In November 1979, I bought an album that has remained in my top 10 of favourite albums for the 35 years since. Metal Box, the second studio album by Public Image Limited (PiL), was revolutionary. At the core of PiL, the shining light around which numerous members have revolved (and continue revolving) was, of course, John Lydon. As Johnny Rotten, he became the most instantly recognisable face of the so-called punk scene, the chaotic meld of rock n' roll, fashion, politics, art and attitude, that created a brief but seismic whirlpool at the heart of British culture from 1975 onwards.
This sociological phenomenon peaked in 1977, when bands like Rotten's Sex Pistols, along with The Clash, The Jam, The Damned and many others began making modest in-roads in the charts, while influencing a generation of bored teenagers throughout these Isles and beyond. Punk's energy quickly dissipated, but in purely musical terms its greatest legacy was the inspiration and momentum it gave to devotees to experiment with a raft of new possibilities. The music that immediately followed in its wake was quickly termed 'post punk', and Metal Box, released on 23 November 1979, is one of the genre's landmark albums.
I'd already got the 12-inch singles of Death Disco (released that June) and Memories (October), so I was aware of where PiL were going. Jah Wobble's bass-lines were the star component, reminiscent of the diaphragm-pounding dub reggae the band members all championed, while former Clash guitarist Keith Levine had long forsaken power chords for hypnotically catchy guitar arpeggios. Against this backdrop, Lydon's voice was even more caustic and spiky than it had been at the height of his Daily Mail-bating two years previously. Also banished to history was the need to summarise the musical outbursts within three minutes. Instead the tracks on Metal Box paid twisted homage to the prog sensibilities so reviled by punk, its sprawling soundtracks verging on self-indulgence, and deliberately wallowing in repetition, while snatches of melody bored into the listener's subconscious.

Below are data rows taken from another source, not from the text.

(** * Tools that are declared twice *)

Lemma declarationsEqual_sym a b : declarationsEqual a b = declarationsEqual b a.
Proof. unfold declarationsEqual. apply bool_decide_ext. naive_solver. Qed.

Lemma declarationsEqual_trans a b c : declarationsEqual a b = true -> declarationsEqual b c = declarationsEqual a c.
Proof. unfold declarationsEqual. rewrite bool_decide_eq_true. by intros ->. Qed.

(** Each of the tools agrees with every other of its name. *)
Definition agree (tools : list Tool) : Prop := forall a b, a ∈ tools -> b ∈ tools -> tl_name a = tl_name b -> declarationsEqual a b = true.

(** What is declared is some tool seen for each name seen. *)
Definition represents (declared : list (jsstr * Tool)) (seen : list Tool) : Prop :=
  forall name, match amap_get declared name with
               | Some tool => tool ∈ seen /\ tl_name tool = name
               | None => name ∉ names seen
               end.

Lemma represents_set declared seen tool : represents declared seen -> represents (set_tool declared tool) (seen ++ [tool]).
Proof.
  intros H name. specialize (H name). unfold set_tool. rewrite amap_get_set. case_decide as E; [set_solver|].
  destruct (amap_get declared name) as [t|]; [set_solver|]. unfold names in *. rewrite fmap_app. cbn. set_solver.
Qed.

Lemma agree_snoc seen tool : agree (seen ++ [tool]) <-> agree seen /\ forall t, t ∈ seen -> tl_name t = tl_name tool -> declarationsEqual t tool = true.
Proof.
  unfold agree. split.
  - intros H. split; intros; apply H; set_solver.
  - intros [H Ht] a b. rewrite !elem_of_app, !list_elem_of_singleton. intros [Ha| ->] [Hb| ->] E; [by apply H|by apply Ht| |].
    + rewrite declarationsEqual_sym. by apply Ht.
    + by apply bool_decide_eq_true.
Qed.

Lemma agree_app_l seen more : agree (seen ++ more) -> agree seen.
Proof. intros H a b Ha Hb. apply H; set_solver. Qed.

Lemma declare_once_spec declared seen tools :
  represents declared seen -> agree seen ->
  match declare_once declared tools with Some declared' => represents declared' (seen ++ tools) /\ agree (seen ++ tools) | None => ~ agree (seen ++ tools) end.
Proof.
  revert declared seen. induction tools as [|t tools IH]; intros declared seen Hr Ha; cbn; [by rewrite app_nil_r|].
  pose proof (Hr (tl_name t)) as Hg. assert (agree (seen ++ [t]) -> match declare_once (set_tool declared t) tools with
    | Some declared' => represents declared' (seen ++ t :: tools) /\ agree (seen ++ t :: tools) | None => ~ agree (seen ++ t :: tools) end) as Hnext.
  { intros Ht. specialize (IH (set_tool declared t) (seen ++ [t])). rewrite <- app_assoc in IH. apply IH; [by apply represents_set|done]. }
  destruct (amap_get declared (tl_name t)) as [previous|].
  - destruct Hg as [Hin En]. destruct (declarationsEqual previous t) eqn:Ed.
    + apply Hnext, agree_snoc. split; [done|]. intros t' Ht' E. rewrite <- Ed. symmetry. apply declarationsEqual_trans. apply Ha; [done..|congruence].
    + intros H. rewrite (cons_middle t) in H. rewrite app_assoc in H. apply agree_app_l, agree_snoc in H as [_ H]. specialize (H previous Hin En). congruence.
  - apply Hnext, agree_snoc. split; [done|]. intros t' Ht' E. destruct Hg. rewrite <- E. by apply list_elem_of_fmap_2.
Qed.

Lemma redefines_spec declared seen ms :
  represents declared seen -> agree seen -> redefines declared ms = false <-> agree (seen ++ concat (added_tools <$> ms)).
Proof.
  revert declared seen. induction ms as [|m ms IH]; intros declared seen Hr Ha; cbn; [by rewrite app_nil_r|].
  pose proof (declare_once_spec declared seen (added_tools m) Hr Ha) as H. rewrite app_assoc. destruct (declare_once declared (added_tools m)) as [declared'|].
  - destruct H as [Hr' Ha']. by apply IH.
  - split; [done|]. intros Hx. by apply agree_app_l in Hx.
Qed.

Lemma redefinitions_iff messages : hasToolRedefinitions messages = false <-> agree (all_added messages).
Proof.
  apply (redefines_spec [] []); [|by intros a b ?%elem_of_nil]. intros name. cbn. apply not_elem_of_nil.
Qed.
(** [generateBranchSummary] *)
Definition generateBranchSummary {St E} (request : SummaryCall -> SM St (thrown E) AssistantMessage) (now : St -> jsnum) (entries : list TranscriptEntry)
    (model : SummaryModel) (reserveTokens : jsnum) (options : PreparedBranchSummaryOptions) : SM St (thrown E) (result CompactionError BranchSummaryResult) :=
  let contextWindow := if js_truthy (md_contextWindow model) then md_contextWindow model else NInt 128000 in
  let preparation := prepareBranchEntries entries (js_sub contextWindow reserveTokens) in
  generateBranchSummaryWithRequest request now (bp_messages preparation) (bp_fileOps preparation) options.

(** * What is within the budget *)

Lemma sum_cons x l : sum (x :: l) = x + sum l.
Proof. done. Qed.

(** Of the messages not yet taken, what is taken are the last, counted; in a
    budget, the first message taken may go beyond it, if it is a summary. *)
Definition within (tokenBudget : jsnum) (messages : list AgentMessage) : Prop :=
  js_lt tokenBudget (NInt (estimate_all messages)) = false \/
  exists entry message rest, messages = message :: rest /\ is_summary entry = true /\ branch_message entry = Some message /\
    js_lt (NInt (estimate_all rest)) (js_mul tokenBudget share_09) = true.

Lemma branch_loop_spec budget newestFirst p :
  bp_totalTokens p = estimate_all (bp_messages p) ->
  let q := branch_loop budget newestFirst p in
  let older := rev (omap branch_message newestFirst) in
  bp_totalTokens q = estimate_all (bp_messages q) /\
  (exists taken, bp_messages q = taken ++ bp_messages p /\ taken `suffix_of` older /\ (js_lt (NInt 0) budget = false -> taken = older)) /\
  (js_lt (NInt 0) budget = true -> js_lt budget (NInt (bp_totalTokens p)) = false -> within budget (bp_messages q)).
Proof.
  revert p. induction newestFirst as [|entry older IH]; intros p Hp; cbn [branch_loop omap list_omap rev].
  - split_and!; [done|by exists []|]. intros _ H. left. by rewrite <- Hp.
  - destruct (branch_message entry) as [message|] eqn:Em; [|by apply IH]. cbn [rev].
    assert (forall fo, bp_totalTokens (BranchPreparation_ (message :: bp_messages p) fo (bp_totalTokens p + estimateTokens message)) =
      estimate_all (bp_messages (BranchPreparation_ (message :: bp_messages p) fo (bp_totalTokens p + estimateTokens message)))) as Hm.
    { intros fo. cbn [bp_totalTokens bp_messages]. unfold estimate_all. rewrite fmap_cons, sum_cons. unfold estimate_all in Hp. lia. }
    destruct (js_lt (NInt 0) budget && js_lt budget _) eqn:Eb.
    + apply andb_true_iff in Eb as [Eb Eo]. destruct (is_summary entry && _) eqn:Es.
      * apply andb_true_iff in Es as [Es Elt]. split_and!; [by rewrite Hm| |].
        -- exists [message]. split_and!; [done|by eexists|congruence].
        -- intros _ _. right. exists entry, message, (bp_messages p). split_and!; [done..|by rewrite <- Hp].
      * split_and!; [exact Hp|exists []; split_and!; [done|apply suffix_nil|congruence]|]. cbn [bp_messages]. intros _ H. left. by rewrite <- Hp.
    + destruct (IH _ (Hm (extractFileOpsFromMessage message (bp_fileOps p)))) as (H1 & (taken & Ht & Hsuf & Hall) & Hw). cbn [bp_messages bp_totalTokens] in *. split_and!; [exact H1| |].
      * exists (taken ++ [message]). rewrite Ht, <- app_assoc. split_and!; [done|by apply suffix_app|]. intros Hb. by rewrite (Hall Hb).
      * intros Hb _. apply Hw; [done|]. by rewrite Hb in Eb.
Qed.

(** A request that is to be made: what is summarized, the text around it, the
    bound on the answer. *)
Record Planned : Type := Planned_ { pl_messages : list AgentMessage; pl_prompt : jsstr -> jsstr; pl_maxTokens : jsnum }.

Definition plan_history (prep : CompactionPreparation) (options : CompactGenerationOptions) : Planned :=
  let reserveTokens := cset_reserveTokens (cp_settings prep) in
  Planned_ (cp_messagesToSummarize prep)
    (fun text => summary_prompt text (SummaryGenerationOptions_ (cg_model options) reserveTokens (cg_customInstructions options) (cp_previousSummary prep) (cg_thinkingLevel options)))
    (summary_tokens share_08 reserveTokens (cg_model options)).

Definition plan_prefix (prep : CompactionPreparation) (options : CompactGenerationOptions) : Planned :=
  Planned_ (cp_turnPrefixMessages prep) (fun text => conversation_block text ++ TURN_PREFIX_SUMMARIZATION_PROMPT)
    (summary_tokens share_05 (cset_reserveTokens (cp_settings prep)) (cg_model options)).

Definition is_nil {A} (l : list A) : bool := match l with [] => true | _ => false end.

(** One request, or two where a turn is split; none for a history that is empty
    then. *)
Definition plan (prep : CompactionPreparation) (options : CompactGenerationOptions) : list Planned :=
  if cp_isSplitTurn prep && negb (is_nil (cp_turnPrefixMessages prep))
  then (if is_nil (cp_messagesToSummarize prep) then [] else [plan_history prep options]) ++ [plan_prefix prep options]
  else [plan_history prep options].

Definition succeeded (response : AssistantMessage) : Prop := am_stopReason response <> StopAborted /\ am_stopReason response <> StopError.

Definition answer (response : AssistantMessage) : jsstr := contentText_blocks (am_content response) [newline].

(** The code of an error is how the request ended. *)
Definition blames (error : CompactionError) (response : AssistantMessage) : Prop :=
  (am_stopReason response = StopAborted /\ code error = CodeAborted) \/ (am_stopReason response = StopError /\ code error = CodeSummarizationFailed).

Lemma summary_error_None aborted failed response : summary_error aborted failed response = None <-> succeeded response.
Proof. unfold summary_error, succeeded. repeat case_bool_decide; naive_solver. Qed.

Lemma summary_error_Some aborted failed response error : summary_error aborted failed response = Some error -> blames error response.
Proof. unfold summary_error, blames. repeat case_bool_decide; naive_solver. Qed.

(** The summary of the answers. *)
Definition summary_of (prep : CompactionPreparation) (answers : list jsstr) : jsstr :=
  if cp_isSplitTurn prep && negb (is_nil (cp_turnPrefixMessages prep))
  then match answers with
       | [prefix] => split_summary (js "No prior history.") prefix
       | [history; prefix] => split_summary history prefix
       | _ => []
       end
  else join [] answers.

Definition usage_of (responses : list AssistantMessage) : option Usage :=
  match am_usage <$> responses with
  | [] => None
  | first :: rest => Some (foldl addUsage first rest)
  end.

Section Asked.
Context {St E : Type}.
Variable request : SummaryCall -> SM St (thrown E) AssistantMessage.
Variable now : St -> jsnum.
Variable reasoning : option jsstr.

(** What is planned is asked for, one request after the other. *)
Inductive asked : St -> list Planned -> list AssistantMessage -> St -> Prop :=
| asked_none s : asked s [] [] s
| asked_one s p plans text response s1 responses s' :
    serializeConversation (convertToLlm (pl_messages p)) = Ok text ->
    request (SummaryCall_ SUMMARIZATION_SYSTEM_PROMPT [user_text (pl_prompt p text) (now s)] (pl_maxTokens p) reasoning) s = (s1, Ok response) ->
    asked s1 plans responses s' ->
    asked s (p :: plans) (response :: responses) s'.

Lemma ask_inv messages prompt maxTokens s s' response :
  (text ← conversation_text messages; ask request now (prompt text) maxTokens reasoning) s = (s', Ok response) ->
  asked s [Planned_ messages prompt maxTokens] [response] s'.
Proof.
  intros (s1 & text & H1 & H2)%sm_bind_Ok. unfold conversation_text, reads_state in H1. injection H1 as <- H1.
  apply map_err_Ok in H1. apply sm_bind_Ok in H2 as (s2 & t & H2 & H3). injection H2 as <- <-. econstructor; [done|exact H3|constructor].
Qed.

Lemma asked_app s plans1 responses1 s1 plans2 responses2 s2 :
  asked s plans1 responses1 s1 -> asked s1 plans2 responses2 s2 -> asked s (plans1 ++ plans2) (responses1 ++ responses2) s2.
Proof. induction 1; cbn; [done|]. intros. econstructor; eauto. Qed.
End Asked.

Lemma sm_assoc {S E A B C} (m : SM S E A) (f : A -> SM S E B) (g : B -> SM S E C) s : ((m ≫= f) ≫= g) s = (m ≫= (fun a => f a ≫= g)) s.
Proof. unfold mbind, sm_bind. by destruct (m s) as [s1 [a|e]]. Qed.

Section Summaries.
Context {St E : Type}.
Variable request : SummaryCall -> SM St (thrown E) AssistantMessage.
Variable now : St -> jsnum.
Variable prep : CompactionPreparation.
Variable options : CompactGenerationOptions.
Abbreviation asked := (asked request now (summary_reasoning (cg_model options) (cg_thinkingLevel options))).

(** What came of one request. *)
Definition outcome (response : AssistantMessage) (r : result CompactionError (jsstr * Usage)) : Prop :=
  match r with
  | Ok tu => succeeded response /\ tu = (answer response, am_usage response)
  | Err error => blames error response
  end.

Lemma outcome_of aborted failed response :
  outcome response (match summary_error aborted failed response with
                    | Some error => Err error
                    | None => Ok (contentText_blocks (am_content response) [newline], am_usage response)
                    end).
Proof.
  destruct (summary_error aborted failed response) eqn:Es; [by eapply summary_error_Some|]. by apply summary_error_None in Es.
Qed.

Lemma history_asked s s' r :
  generateSummaryWithRequest request now (cp_messagesToSummarize prep)
    (SummaryGenerationOptions_ (cg_model options) (cset_reserveTokens (cp_settings prep)) (cg_customInstructions options) (cp_previousSummary prep) (cg_thinkingLevel options)) s = (s', Ok r) ->
  exists response, asked s [plan_history prep options] [response] s' /\ outcome response r.
Proof.
  unfold generateSummaryWithRequest. intros H. rewrite <- sm_assoc in H. apply sm_bind_Ok in H as (s1 & response & H & Hr). injection Hr as <- <-.
  exists response. split; [|apply outcome_of]. by apply ask_inv in H.
Qed.

Lemma prefix_asked s s' r :
  generateTurnPrefixSummary request now (cp_turnPrefixMessages prep) (cg_model options) (cset_reserveTokens (cp_settings prep)) (cg_thinkingLevel options) s = (s', Ok r) ->
  exists response, asked s [plan_prefix prep options] [response] s' /\ outcome response r.
Proof.
  unfold generateTurnPrefixSummary. intros H. rewrite <- sm_assoc in H. apply sm_bind_Ok in H as (s1 & response & H & Hr). injection Hr as <- <-.
  exists response. split; [|apply outcome_of]. by apply (ask_inv _ _ _ _ (fun text => conversation_block text ++ TURN_PREFIX_SUMMARIZATION_PROMPT)) in H.
Qed.

(** All that is planned is asked for and answered, or the first request that
    gives no answer is the last. *)
Definition carried_out s s' (r : result CompactionError (jsstr * Usage)) : Prop :=
  exists responses,
    match r with
    | Ok (summary, usage) =>
        asked s (plan prep options) responses s' /\ Forall succeeded responses /\ summary = summary_of prep (answer <$> responses) /\ Some usage = usage_of responses
    | Err error =>
        exists plans later good last, plan prep options = plans ++ later /\ responses = good ++ [last] /\ asked s plans responses s' /\ Forall succeeded good /\ blames error last
    end.

Lemma summarize_carried_out s s' r : summarize request now prep options s = (s', Ok r) -> carried_out s s' r.
Proof.
  unfold summarize, carried_out, plan, summary_of. replace (0 <? length (cp_turnPrefixMessages prep))%nat with (negb (is_nil (cp_turnPrefixMessages prep))) by by destruct (cp_turnPrefixMessages prep).
  replace (0 <? length (cp_messagesToSummarize prep))%nat with (negb (is_nil (cp_messagesToSummarize prep))) by by destruct (cp_messagesToSummarize prep).
  destruct (_ && _).
  - intros (s1 & h & Hh & H)%sm_bind_Ok. destruct (is_nil (cp_messagesToSummarize prep)); cbn [negb] in Hh.
    + injection Hh as <- <-. apply sm_bind_Ok in H as (s2 & p & Hp & H). apply prefix_asked in Hp as (response & Ha & Ho).
      destruct p as [[text usage]|error]; injection H as <- <-; exists [response].
      * destruct Ho as [? [= -> ->]]. split_and!; [done|by constructor|done|done].
      * exists [plan_prefix prep options], [], [], response. split_and!; [done|done|exact Ha|done|exact Ho].
    + apply sm_bind_Ok in Hh as (s2 & rh & Hh & Hr). injection Hr as <- <-. apply history_asked in Hh as (rh1 & Ha & Ho). destruct rh as [[text usage]|error]; cbn in H.
      * destruct Ho as [? [= -> ->]]. apply sm_bind_Ok in H as (s3 & p & Hp & H). apply prefix_asked in Hp as (response & Ha2 & Ho2). pose proof (asked_app _ _ _ _ _ _ _ _ _ _ Ha Ha2) as Haa.
        destruct p as [[text usage]|error]; injection H as <- <-; exists [rh1; response].
        -- destruct Ho2 as [? [= -> ->]]. split_and!; [exact Haa|by apply Forall_cons_2; [|apply Forall_cons_2]|done|done].
        -- exists [plan_history prep options; plan_prefix prep options], [], [rh1], response. split_and!; [done|done|exact Haa|by constructor|exact Ho2].
      * injection H as <- <-. exists [rh1], [plan_history prep options], [plan_prefix prep options], [], rh1. split_and!; [done|done|exact Ha|done|exact Ho].
  - intros H. apply history_asked in H as (response & Ha & Ho). destruct r as [[text usage]|error]; exists [response].
    + destruct Ho as [? [= -> ->]]. split_and!; [exact Ha|by constructor|cbn; by rewrite app_nil_r|done].
    + exists [plan_history prep options], [], [], response. split_and!; [done|done|exact Ha|done|exact Ho].
Qed.
End Summaries.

My personal favourite has always been the least rock song on the album, the concluding Radio 4, which featured a beautiful synth melody disappearing into discordance. A million light years away from Never Mind the Bollocks, the three 12-inch records that formed Metal Box were completely entrancing.
No Fall. No Fun
Almost a year after I'd been listening to Metal Box, 14 November 1980, another post punk favourite, The Fall, were playing Edinburgh's Night Club. Like many of my contemporaries, I was also playing in a band at the time, 4 Minute Warning. Our singer, Toby, had just turned 18, and we had used the fact he could now get legally drunk to toast his birthday to a point where I was trolleyed. Because The Fall were in town, I staggered off on my own to catch them, heedless of the warnings that the door staff would not take kindly to my condition. En route, I passed saplings planted on the hill by St James Centre, and because there was snow on the ground, I ended up careering down the slope and having to grasp one to stop myself. It snapped in two (and for years afterwards this one stump ruined the botanical display's symmetry).
When I got to the gig the bouncer refused to believe I was 18 (I'd hit the milestone in July). Furious at the injustice, but devoid of proof, I spent an hour pestering other gig-goers to vouch for me. I even made a sojourn round the back of the venue to search for alternative entrances (a mate had sneaked in to see Crass at the same venue some months previously, boasting of slipping in through some mythical stage door). I never did find it, and as none of the punters would agree to vouch for the spiky-haired youth staggering around in his beetle-crushers, I eventually beat a hasty retreat. Back home, I resigned myself to their most recent John Peel session on cassette via headphones, listening to tracks from their imminent album, Grotesque.
4 Minute Warning. The author, right of picture, wearing Killing Joke, CND and Poison Girls badges.